Spy++は、Microsoftが提供するツールであり、Windowsアプリケーションが、Windows OSが提供するウインドウハンドル(HWND)を調べるために利用されます。
ウインドウハンドル(HWND)を使用することで、既存アプリケーションを変更することなく、アプリケーション上のフォームに表示されるデータを取り込んだり、書き込んだりすることができます。
ウインドウハンドル(HWND)を使用している開発プラットフォーム
Windows上で表示されるウィンドウやコントロールの多くは、ウインドウハンドル(HWND)の観点から構築されています。
- 生のWin32アプリケーション
- MFCに基づいたアプリケーション
- Windows Formに基づいたアプリケーション
- ActiveXに基づいたアプリケーション
WPFは、HWNDに基づいていません。このことから、WPF以降に登場したUWPなどの開発プラットフォームでは、ウインドウハンドル(HWND)が取得できない可能性があります。
Spy++ で実行できる作業
SPY++では、以下のことが実行できます。
- プロセス、 スレッド、 ウィンドウを含むシステム・オブジェクト間の関係のグラフィカルなツリーを表示する
- 指定された ウィンドウ、 スレッド、 プロセス、メッセージを検索する
- 選択された ウィンドウ、 スレッド、 プロセス、メッセージのプロパティを表示する
- ビューでウィンドウ、スレッド、プロセス、またはメッセージを直接選択する
- ファインダー ツール を使用して、マウス ポインターでウィンドウを選択する
- 複雑なメッセージ ログ選択パラメーターを使用して、メッセージ オプションを設定する
Spy++ に似たユーティリティ
- PView
プロセスとスレッドについての詳細が表示される
- DDESPY.EXE
ダイナミック データ エクスチェンジ (DDE) のメッセージを監視できる
Spy++の種類
Spy++は、Visual Studioをインストールする際のインストールオプションにより、一緒にインストールされ、2種類存在します。

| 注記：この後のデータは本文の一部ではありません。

(* ===== verification/TritonForSem.v ===== *)
(** * [scf.for] computes the loop it is emitted for *)
From S2P Require Import Prelude Codegen Mir Worklist TritonCfg TritonLoops TritonLoopsFacts TritonEmit TritonScf TritonScfFacts TritonForFacts TritonSem TritonSemFacts.

(** ** Environments of values *)
Section env.
Context {Value D : Type} `{!EqDecision Value}.
Implicit Types (ρ : Value → D) (vs : list Value) (ds : list D).

Lemma set_all_notin vs ds ρ v : v ∉ vs → set_all vs ds ρ v = ρ v.
Proof.
  unfold set_all. revert ds ρ. induction vs as [|w vs IH]; intros [|d ds] ρ Hv; simpl; try done.
  rewrite IH by set_solver. unfold set1. rewrite decide_False; set_solver.
Qed.
Lemma set_all_in vs ds ρ : NoDup vs → length vs = length ds → set_all vs ds ρ <$> vs = ds.
Proof.
  revert ds ρ. induction vs as [|w vs IH]; intros [|d ds] ρ Hnd Hlen; try done.
  apply NoDup_cons in Hnd as [Hw Hnd]. rewrite fmap_cons. unfold set_all. simpl. f_equal.
  - fold (set_all vs ds (set1 w d ρ)). rewrite set_all_notin by done. unfold set1. by rewrite decide_True.
  - apply (IH ds (set1 w d ρ)); [done|]. by injection Hlen.
Qed.
Lemma set1_ne v d ρ w : w ≠ v → set1 v d ρ w = ρ w.
Proof. intros. unfold set1. by rewrite decide_False. Qed.
Lemma set1_eq v d ρ : set1 v d ρ v = d.
Proof. unfold set1. by rewrite decide_True. Qed.
End env.
(* ===== verification/TritonWhileThms.v ===== *)
(** * [scf.while]: the theorems *)
From S2P Require Import Prelude Codegen Mir Worklist TritonCfg TritonLoops TritonLoopsFacts TritonLoopsThms TritonEmit TritonEmitFacts TritonScf TritonScfFacts TritonForFacts TritonSem TritonSemFacts TritonForSem TritonScfModel.

Section while_sem.
Context {BlockRef Value MType Mod : Type} `{!EqDecision BlockRef} `{!EqDecision Value}.
Context `{!MlirBuilder BlockRef Value MType Mod} `{!ScfBuilder BlockRef Value MType Mod}.
Context {D Mem : Type} (dia : Dialect MType D Mem) (sem : MirSem D Mem).
Abbreviation State := (CodegenState Value).
Abbreviation gen := (cg (State * Mod)).
Abbreviation Op := (MlirOp BlockRef Value).
Abbreviation venv := (Value → D).
Abbreviation lenv := (Local → D).
Implicit Types (s : State * Mod) (b : BlockRef) (ρ : venv) (env : lenv) (μ : Mem).

Context (instantiate : Const → Const) (is_option_ty : Place → bool).
Context (codegen_assign : Place → Rvalue → BlockRef → gen unit).
Context (codegen_operand : Operand → BlockRef → gen Value).
Context (method : Operand → list Operand → Place → BlockRef → gen (option Value)).
Context (fuel : nat) (mir : Body) (opt : Local → bool).
Context (Hlaw : loop_laws dia sem codegen_assign codegen_operand method opt).
Abbreviation agree := (agree sem opt).
Abbreviation block_pre := (straight_block is_option_ty codegen_assign method mir).
Abbreviation statements_code := (codegen_statements is_option_ty codegen_assign).

Context (wl : WhileLoopInfo) (I : gset Local) (hd : BasicBlockData) (discr : Operand).
Abbreviation carry := (wl_iter_carry_locals wl).
Abbreviation body_bbs := (wl_body_bbs wl).
Abbreviation header_stmts := (statements hd).

(** The loop is a chain that the analysis of carried locals sees through, and
    every local that an iteration reads before assigning it is carried or is one
    of [I], which the loop does not assign. *)
Record while_body_ok : Prop := {
  wb_chain : is_chain mir (wl_header_bb wl) body_bbs = true;
  wb_header : wl_header_bb wl ∉ body_bbs;
  wb_entry : head body_bbs = Some (wl_body_entry_bb wl);
  wb_visible : forallb (visible_block mir) body_bbs = true;
  wb_nodup : NoDup carry;
  wb_assigned x : x ∈ carry → x ∈ body_assigned mir body_bbs;
  wb_used x : used_first mir x body_bbs = true → x ∈ carry ∨ x ∈ I;
  wb_outer x : x ∈ I → (x ∉ body_assigned mir body_bbs) ∧ x ∉ omap dest_local header_stmts;
  wb_opt x : x ∈ carry → opt x = false;
  wb_block : block_at mir (wl_header_bb wl) = Ret hd;
  wb_term : terminator hd = Ret (SwitchInt discr (mkSwitchTargets [0%Z] [wl_exit_bb wl; wl_body_entry_bb wl]));
  wb_header_visible : forallb visible_stmt header_stmts = true;
  wb_discr_visible : visible_operand discr = true;
  wb_header_used x : head (concat (stmt_events x <$> header_stmts)) = Some true → x ∈ carry ∨ x ∈ I;
  wb_discr_used x : operand_uses_local discr x = true →
    x ∈ omap dest_local header_stmts ∨ x ∈ carry ∨ x ∈ I }.
Context (Hbody : while_body_ok).
Lemma create_block_ok inputs m r bb s r' s' :
  blocks_ok inputs m r s → runs (create_block map_type is_option inputs r bb) s r' s' →
  blocks_ok inputs m r' s' ∧ dom r' = {[bb]} ∪ dom r.
Proof.
  intros Hr Hrun. unfold create_block in Hrun.
  apply runs_bind in Hrun as (b & s1 & [-> ->]%runs_block_new & ([] & s2 & H2 & [-> ->]%runs_ret)%runs_bind).
  set (b := (new_block [] s.2).1) in *. set (m1 := (new_block [] s.2).2) in *.
  assert (Hargs1 : block_args m1 b = []).
  { pose proof (new_block_types [] s.2) as E. fold m1 b in E. by apply fmap_nil_inv in E. }
  assert (Hops1 : ∀ x, block_ops m1 x = if decide (x = b) then [] else block_ops s.2 x) by (intros; apply new_block_ops).
  assert (Hhas1 : ∀ x, has_block m1 x ↔ has_block s.2 x ∨ x = b) by (intros; apply new_block_has_block).
  assert (Hne : ∀ x, has_block s.2 x → x ≠ b) by (intros x Hx ->; by apply (new_block_new [] s.2)).
  assert (H : (∀ x, block_ops s2.2 x = block_ops m1 x) ∧ (∀ x, has_block s2.2 x ↔ has_block m1 x) ∧
    (∀ x, x ≠ b → block_args s2.2 x = block_args m1 x) ∧
    (value_type <$> block_args s2.2 b = if bb =? 0 then arg_types map_type is_option inputs else []) ∧
    (bb = 0 → ∀ p, p ∈ zip (seq 1 (length inputs)) inputs → param_ok b s2 p) ∧
    (bb ≠ 0 → s2 = (s.1, m1))).
  { destruct (Nat.eqb_spec bb 0) as [->|Hz].
    - apply entry_args_ok in H2 as (Hp & (vs & Hvs & Hty) & Ho & Hops & Hb & _); [|rewrite zip_seq_fst; apply NoDup_seq].
      rewrite zip_seq_snd in Hty. cbn [fst snd] in *. split_and!; try done. by rewrite Hvs, Hargs1.
    - apply runs_ret in H2 as [_ ->]. cbn [snd]. by rewrite Hargs1. }
  destruct H as (Eops & Ehas & Eargs & Ety & Epar & Esame). split; [|apply dom_insert_L].
  split.
  - intros x x' y. rewrite !lookup_insert_Some. intros [[<- <-]|[? H3]] [[<- E]|[? H4]]; try done.
    + by destruct (Hne _ (bo_has _ _ _ _ Hr _ _ H4)).
    + subst y. by destruct (Hne _ (bo_has _ _ _ _ Hr _ _ H3)).
    + by eapply (bo_inj _ _ _ _ Hr).
  - intros x y. rewrite lookup_insert_Some, Ehas, Hhas1.
    intros [[<- <-]|[? H3%(bo_has _ _ _ _ Hr)]]; [by right|by left].
  - intros x y. rewrite lookup_insert_Some. intros [[<- <-]|[? H3]]; [|by eapply (bo_new _ _ _ _ Hr)].
    intros Hb. by apply (Hne b); [apply (bo_old _ _ _ _ Hr)|].
  - intros x y. rewrite lookup_insert_Some, Eops, Hops1. intros [[<- <-]|[? H3]]; [by rewrite decide_True|].
    rewrite decide_False by (apply Hne; by eapply (bo_has _ _ _ _ Hr)). by eapply (bo_ops _ _ _ _ Hr).
  - intros x y. rewrite lookup_insert_Some. intros [[<- <-]|[? H3]]; [done|].
    pose proof (Hne _ (bo_has _ _ _ _ Hr _ _ H3)). rewrite Eargs by done. unfold m1. rewrite new_block_args by done.
    by eapply (bo_args _ _ _ _ Hr).
  - intros y p. rewrite lookup_insert_Some. intros [[Hz <-]|[Hz H3]] Hp; [by apply Epar|].
    pose proof (bo_params _ _ _ _ Hr _ _ H3 Hp) as Hpar. rewrite Esame by done. unfold param_ok in *. cbn [fst snd].
    destruct (is_option p.2); [done|]. destruct Hpar as (v & ? & ? & ?). exists v. split_and!; [done| |done].
    unfold m1. rewrite new_block_args; [done|]. apply Hne. by eapply (bo_has _ _ _ _ Hr).
  - intros y Hy. destruct (bo_old _ _ _ _ Hr y Hy) as (Hb & Ho & Ha). pose proof (Hne _ Hb).
    rewrite Ehas, Hhas1, Eops, Hops1, decide_False, Eargs by done. unfold m1. rewrite new_block_args by done. auto.
Qed.
(* ===== verification/TritonAssignThms.v ===== *)
(** * Straight-line code: assignments are compiled as MIR means them *)
From S2P Require Import Prelude Codegen Mir PlaceTypes ScalarInts IntOps TritonArith TritonArithFacts TritonArithThms TritonConstThms TritonPhi TritonTypes TritonEmit TritonOperand TritonAssign TritonAssignSem TritonAssignFacts.
#[local] Open Scope Z_scope.

Section assign.
Context (tcx : TyCtxt) (args : list GenericArg) (fuel const_fuel : nat) (mir : Body) (eval : arith_eval).
Context (Hdoc : arith_doc eval) (Hnorm : ∀ t, is_Some (scalar_width t) → normalize tcx t = t).
Context (infer : ArithKind → MlirTy → MlirTy → MlirTy) (Hinfer : ∀ k t, infer k t t = t).
Implicit Types (env : Env) (st : State) (ρ : MEnv) (n : nat) (p : Place) (l : Local).
Abbreviation nty := (local_nty tcx mir).
Abbreviation opty := (operand_nty tcx mir).
Abbreviation rep := (represents tcx mir).
Abbreviation emitted := (means eval).
Abbreviation ok := (operand_ok tcx mir).
(** The state represents the environment. *)
Abbreviation yields env := (λ ρ' n' st', rep env st' ρ' n').

(** ** Copies *)
Lemma scalar_no_side_table env st ρ n l dest ty w : rep env st ρ n → nty l = Some ty → scalar_width ty = Some w →
  copy_side_table dest l st = None.
Proof.
  intros [[_ T2 T3 T4] _] Ht Hw. destruct (T3 _ _ Ht) as [P1 P2]; [by destruct ty|]. destruct (T4 _ _ _ Ht Hw) as (A1 & A2 & A3).
  unfold copy_side_table. by rewrite A1, P1, P2, A2, A3, (T2 _ _ _ Ht Hw).
Qed.

Lemma use_scalar env st ρ n dest op ty z : rep env st ρ n → nty dest = Some ty → opty op = Some ty → ok op = true →
  eval_int args env op = Some z →
  emitted ρ n (assign_use tcx args fuel mir dest op st) (yields (<[dest := VInt z]> env)).
Proof.
  intros Hr Hd Hty Hok Hz. destruct (eval_int_width tcx args fuel mir eval Hnorm _ _ _ _ _ _ _ Hr Hok Hty Hz) as (w & Hw & _).
  unfold assign_use. eapply means_lift_bind; [by apply operand_norm_ret|]. rewrite (scalar_not_option _ _ _ Hw).
  assert (Hm : ∀ (X : list Ty → gen State) Y, match ty with TyTuple ts => X ts | _ => Y end = Y) by (by destruct ty).
  rewrite Hm. clear Hm.
  assert (operand_as_local op ≫= (λ src, copy_side_table dest src st) = None) as ->.
  { destruct (operand_as_local op) as [q|] eqn:Hq; [|done]. simpl.
    apply (scalar_no_side_table env st ρ n q dest ty w Hr); [|done].
    destruct op as [p|p| |]; simpl in Hq; try done; destruct (no_projection p) eqn:Hp; simplify_eq;
      unfold no_projection in Hp; eapply (operand_nty_local tcx mir _ p); try done; by destruct (pl_projection p). }
  assert (Hgo : ∀ st', st' = st → emitted ρ n (result ← codegen_operand tcx args fuel st' op ty; mret (set_ssa dest result st'))
    (yields (<[dest := VInt z]> env))).
  { intros ? ->. eapply means_bind; [by eapply means_operand|]. intros v ρ' n' Hv Hn Hx. apply means_ret.
    eapply represents_set_ssa; [by eapply represents_extends|done..]. }
  destruct op as [p|p|c|]; try (by apply means_ret_bind, Hgo).
  assert (Hc : normalize tcx (ty_of_const c) = ty) by (by injection Hty).
  assert (Hread : try_read_array_ref_const tcx (normalize tcx (ty_of_const c)) c = Ret None) by (rewrite Hc; by destruct ty).
  eapply means_bind.
  - eapply means_lift_bind; [exact Hread|]. by apply (means_ret _ _ _ _ (λ ρ' n' st', st' = st ∧ ρ' = ρ ∧ n' = n)).
  - intros st' ρ' n' (-> & -> & ->) _ _. by apply Hgo.
Qed.

(** A tuple or an [Option] is read from a whole local. *)
Lemma whole_place env op v : eval_operand args env op = Some v → (∀ z, v ≠ VInt z) →
  ∃ p, operand_place op = Some p ∧ pl_projection p = [] ∧ env !! pl_local p = Some v.
Proof.
  intros Hv Hne. assert (Hp : ∀ p, read_place env p = Some v → pl_projection p = [] ∧ env !! pl_local p = Some v).
  { intros p. unfold read_place. destruct (env !! pl_local p) as [mv|]; [|done]. simpl.
    destruct (pl_projection p) as [|[] [|[] [|]]]; try (by intros [= ->]); destruct mv as [|zs|[z|]]; try done; simpl;
      try (destruct (zs !! _); [|done]; intros [= <-]; by destruct (Hne z)); try (destruct f; try done; intros [= <-]; by destruct (Hne z)). }
  destruct op as [p|p|c|]; simpl in Hv; try done; [by exists p; split; [|apply Hp]..|].
  destruct (const_value args c); simpl in Hv; simplify_eq. by destruct (Hne z).
Qed.

Lemma use_other env st ρ n dest op ty v : rep env st ρ n → nty dest = Some ty → opty op = Some ty →
  eval_operand args env op = Some v → (∀ z, v ≠ VInt z) →
  emitted ρ n (assign_use tcx args fuel mir dest op st) (yields (<[dest := v]> env)).
Proof.
  intros Hr Hd Hty Hv Hne. destruct (whole_place _ _ _ Hv Hne) as (p & Hp & Hproj & Hl).
  pose proof (operand_nty_local _ _ _ _ _ Hp Hproj Hty) as Hlt. apply (rp_local _ _ _ _ _ _ Hr) in Hl. unfold local_holds in Hl.
  unfold assign_use. eapply means_lift_bind; [by apply operand_norm_ret|]. destruct v as [z|zs|o]; [by destruct (Hne z)|..].
  - rewrite Hlt in Hl. destruct ty; try done. simpl. destruct Hl as (vs & Hvs & Hh).
    eapply means_bind; [|intros vs' ρ' n' H' _ _; apply means_ret, H'].
    destruct op; simplify_eq/=; (eapply means_lift; [by rewrite Hvs|]); by eapply represents_set_tuple.
  - rewrite Hlt in Hl. destruct Hl as (t & ov & Hpay & Ho & Hh). rewrite (payload_is_option _ _ _ Hpay).
    eapply means_lift_bind; [|by apply means_ret; eapply represents_set_option].
    unfold option_entry. by destruct op; simplify_eq/=; rewrite Ho.
Qed.

(** ** Arithmetic *)
Lemma with_arith_ssa st l v :
  with_tuple (with_ssa st (<[l := v]> (ssa_values st))) (tuple_fields st) = set_ssa l v st.
Proof. done. Qed.
Lemma with_arith_tuple st l vs :
  with_tuple (with_ssa st (ssa_values st)) (<[l := vs]> (tuple_fields st)) = set_tuple l vs st.
Proof. by destruct st. Qed.

Lemma eval_imm_inv env op i : eval_imm tcx args mir env op = Some i → ∃ ty t z, opty op = Some ty ∧ num_ty ty = Some t ∧
  eval_int args env op = Some z ∧ i = mkImm (mkScalarInt z (num_size 8 t)) t.
Proof.
  unfold eval_imm, operand_num. destruct (opty op) as [ty|]; [|done]. simpl. destruct (num_ty ty) as [t|] eqn:Ht; [|done]. simpl.
  destruct (eval_int args env op) as [z|]; [|done]. intros [= <-]. by exists ty, t, z.
Qed.

Lemma interp_value_inv r v : interp_value r = Some v → ∃ res, r = Ret (inr res) ∧ result_value res = Some v.
Proof. destruct r as [[|res]| |]; simpl; try done. by exists res. Qed.

(** The operands of a binary operation that is compiled right. *)
Lemma compiled_operands env (op : BinOp) a b v dest_ty :
  rvalue_ok tcx mir (BinaryOp op a b) dest_ty = true → compiled_op tcx args mir env op a b = true →
  eval_rvalue tcx args mir env (BinaryOp op a b) = Some v → ∃ ty t x y res,
    let plain := default op (plain_op op) in
    opty a = Some ty ∧ opty b = Some ty ∧ num_ty ty = Some t ∧ eval_int args env a = Some x ∧ eval_int args env b = Some y ∧
    dest_ty = result_ty op ty ∧ is_Some (emitted_kind plain (is_signed t)) ∧
    (is_signed t = true ∨ sign_sensitive plain = false) ∧ (is_shift op = true → y < Size.bits (num_size 8 t)) ∧
    binary_int_op 8 op (mkImm (mkScalarInt x (num_size 8 t)) t) (mkImm (mkScalarInt y (num_size 8 t)) t) = Ret (inr res) ∧
    result_value res = Some v ∧ checked_value (Some v) = true.
Proof.
  intros Hrv Hc Hv. pose proof Hv as Hv'. simpl in Hv.
  destruct (eval_imm tcx args mir env a) as [li|] eqn:El; [|done]. destruct (eval_imm tcx args mir env b) as [ri|] eqn:Er; [|done].
  simpl in Hv. apply interp_value_inv in Hv as (res & Hres & Hval).
  apply eval_imm_inv in El as (ty & t & x & Hlt & Hnum & Hx & ->). apply eval_imm_inv in Er as (ty' & t' & y & Hrt & Hnum' & Hy & ->).
  simpl in Hrv. rewrite Hlt in Hrv. apply bool_decide_eq_true in Hrv as [E ->]. rewrite Hrt in E. simplify_eq.
  unfold compiled_op, operand_num in Hc. rewrite Hlt in Hc. cbn [mbind option_bind] in Hc. rewrite Hnum, Hy, Hv', !andb_true_iff in Hc.
  destruct Hc as [[[Hk%bool_decide_eq_true Hsen] Hsh] Hflag]. exists ty, t, x, y, res. split_and!; try done.
  - destruct (is_signed t); [by left|]. right. by destruct (sign_sensitive _).
  - intros Hs. rewrite Hs in Hsh. by apply Z.ltb_lt.
Qed.

(** An operation without a flag. *)
Lemma assign_plain env st ρ n p (op : BinOp) a b v dest_ty : rep env st ρ n → nty (pl_local p) = Some dest_ty →
  ok a = true → ok b = true → plain_op op = None → rvalue_ok tcx mir (BinaryOp op a b) dest_ty = true →
  compiled_op tcx args mir env op a b = true → eval_rvalue tcx args mir env (BinaryOp op a b) = Some v →
  emitted ρ n (with_arith (codegen_binary_rvalue infer (operand_norm_ty tcx mir) (codegen_operand tcx args fuel st) p op (a, b)) st)
    (yields (<[pl_local p := v]> env)).
Proof.
  intros Hr Hd Ha Hb Hplain Hrv Hc Hv.
  destruct (compiled_operands _ _ _ _ _ _ Hrv Hc Hv) as (ty & t & x & y & res & Hta & Htb & Hnum & Hx & Hy & -> & Hk & Hsen & Hsh & Hres & Hval & _).
  rewrite Hplain in *. simpl in Hk, Hsen.
  destruct (means_binary_op tcx args fuel mir eval Hdoc Hnorm infer Hinfer env st ρ n op a b ty t x y res) as (z & Hz & Hm); try done.
  unfold with_arith, codegen_binary_rvalue. rewrite Hplain. eapply means_bind.
  - eapply means_bind; [exact Hm|]. intros o ρ1 n1 (w & -> & Hw) Hn1 Hx1.
    apply (means_ret _ _ _ _ (λ ρ' n' r, ∃ w, r = mkArithState (<[pl_local p := w]> (ssa_values st)) (tuple_fields st) ∧
      rep env st ρ' n' ∧ holds ρ' n' (if is_cmp op then TyBool else ty) z w)).
    exists w. split_and!; [done|by eapply represents_extends|done].
  - intros r ρ1 n1 (w & -> & Hr1 & Hw) _ _. apply means_ret. cbn [TritonArith.ssa_values TritonArith.tuple_fields].
    rewrite with_arith_ssa. assert (v = VInt z) as -> by (destruct res; by simplify_eq/=).
    eapply represents_set_ssa; [done|exact Hd|]. unfold result_ty.
    destruct op; simplify_eq/=; done.
Qed.

(** A checked operation adds a flag, which is zero. *)
Lemma assign_checked env st ρ n p (op plain : BinOp) a b v dest_ty : rep env st ρ n → nty (pl_local p) = Some dest_ty →
  ok a = true → ok b = true → plain_op op = Some plain → rvalue_ok tcx mir (BinaryOp op a b) dest_ty = true →
  compiled_op tcx args mir env op a b = true → eval_rvalue tcx args mir env (BinaryOp op a b) = Some v →
  emitted ρ n (with_arith (codegen_binary_rvalue infer (operand_norm_ty tcx mir) (codegen_operand tcx args fuel st) p op (a, b)) st)
    (yields (<[pl_local p := v]> env)).
Proof.
  intros Hr Hd Ha Hb Hplain Hrv Hc Hv.
  destruct (compiled_operands _ _ _ _ _ _ Hrv Hc Hv) as (ty & t & x & y & res & Hta & Htb & Hnum & Hx & Hy & -> & Hk & Hsen & Hsh & Hres & Hval & Hflag).
  rewrite Hplain in *. simpl in Hk, Hsen. assert (Hpl : plain_of op = Some plain) by (by destruct op).
  destruct (checked_pair 8 op _ _ res ltac:(by eexists) Hres) as (s & t' & flag & ->).
  pose proof (checked_is_plain 8 op plain (mkImm (mkScalarInt x (num_size 8 t)) t) (mkImm (mkScalarInt y (num_size 8 t)) t) Hpl) as Hpr.
  rewrite Hres in Hpr. assert (is_shift plain = false ∧ is_cmp plain = false) as (Hns & Hnc) by (clear -Hplain; by destruct op; simplify_eq/=).
  destruct (means_binary_op tcx args fuel mir eval Hdoc Hnorm infer Hinfer env st ρ n plain a b ty t x y (ResInt s t')) as (z & Hz & Hm);
    try done; [by rewrite Hns|]. rewrite Hnc in Hm. simpl in Hval, Hz. simplify_eq. apply Z.eqb_eq in Hflag.
  unfold with_arith, codegen_binary_rvalue. rewrite Hplain. eapply means_bind.
  - eapply means_bind; [exact Hm|]. intros o ρ1 n1 (w & -> & Hw) Hn1 Hx1.
    eapply means_bind; [eapply (means_emit _ _ _ _ _ _ 0 (λ ρ' n' f, holds ρ' n' ty (si_data s) w ∧ holds ρ' n' TyBool 0 f ∧ rep env st ρ' n'));
      [by apply const_op|]|].
    + intros ρ2 Hρ2 Hx2. split_and!; [eapply holds_extends; [done|lia|done]| |eapply represents_extends; [exact Hr|lia|]].
      * exists 1. split_and!; try done. simpl. lia.
      * intros i Hi. rewrite Hx2 by lia. by apply Hx1.
    + intros f ρ2 n2 (Hw2 & Hf & Hr2) Hn2 Hx2.
      apply (means_ret _ _ _ _ (λ ρ' n' r, ∃ w f, r = mkArithState (ssa_values st) (<[pl_local p := [w; f]]> (tuple_fields st)) ∧
        rep env st ρ' n' ∧ holds ρ' n' ty (si_data s) w ∧ holds ρ' n' TyBool 0 f)). by exists w, f.
  - intros r ρ1 n1 (w & f & -> & Hr1 & Hw & Hf) _ _. apply means_ret. cbn [TritonArith.ssa_values TritonArith.tuple_fields].
    rewrite with_arith_tuple. apply (represents_set_tuple _ _ _ _ _ _ _ [ty; TyBool]); [done| |split; [|done]].
    + rewrite Hd. unfold result_ty. by destruct op; simplify_eq/=.
    + rewrite Hflag. by repeat constructor.
Qed.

- Spy++ (32 bit)(spyxx.exe)
32 bit プロセスで実行しているウィンドウに送信されるメッセージを表示する。
たとえば、Visual Studio は 32 ビット プロセスで実行されるため、Spy++ を使用して、 ソリューション エクスプローラーに送信されるメッセージを表示できます。
Visual Studio におけるほとんどのビルドの既定の構成は 32 ビット プロセスで実行されるため、Visual Studio の [ツール] メニューで使用できる Spy++ はこのバージョンです。
- Spy++ (64 bit) (spyxx_amd64.exe)
Spy++ (64 bit) (spyxx_amd64.exe)
64 bit プロセスで実行しているウィンドウに送信されるメッセージを表示する。
たとえば、64 ビットのオペレーティング システムでは、メモ帳は 64 ビット プロセスで実行されます。 したがって、Spy++ (64 ビット) を使用して、メモ帳に送信されるメッセージを表示できます。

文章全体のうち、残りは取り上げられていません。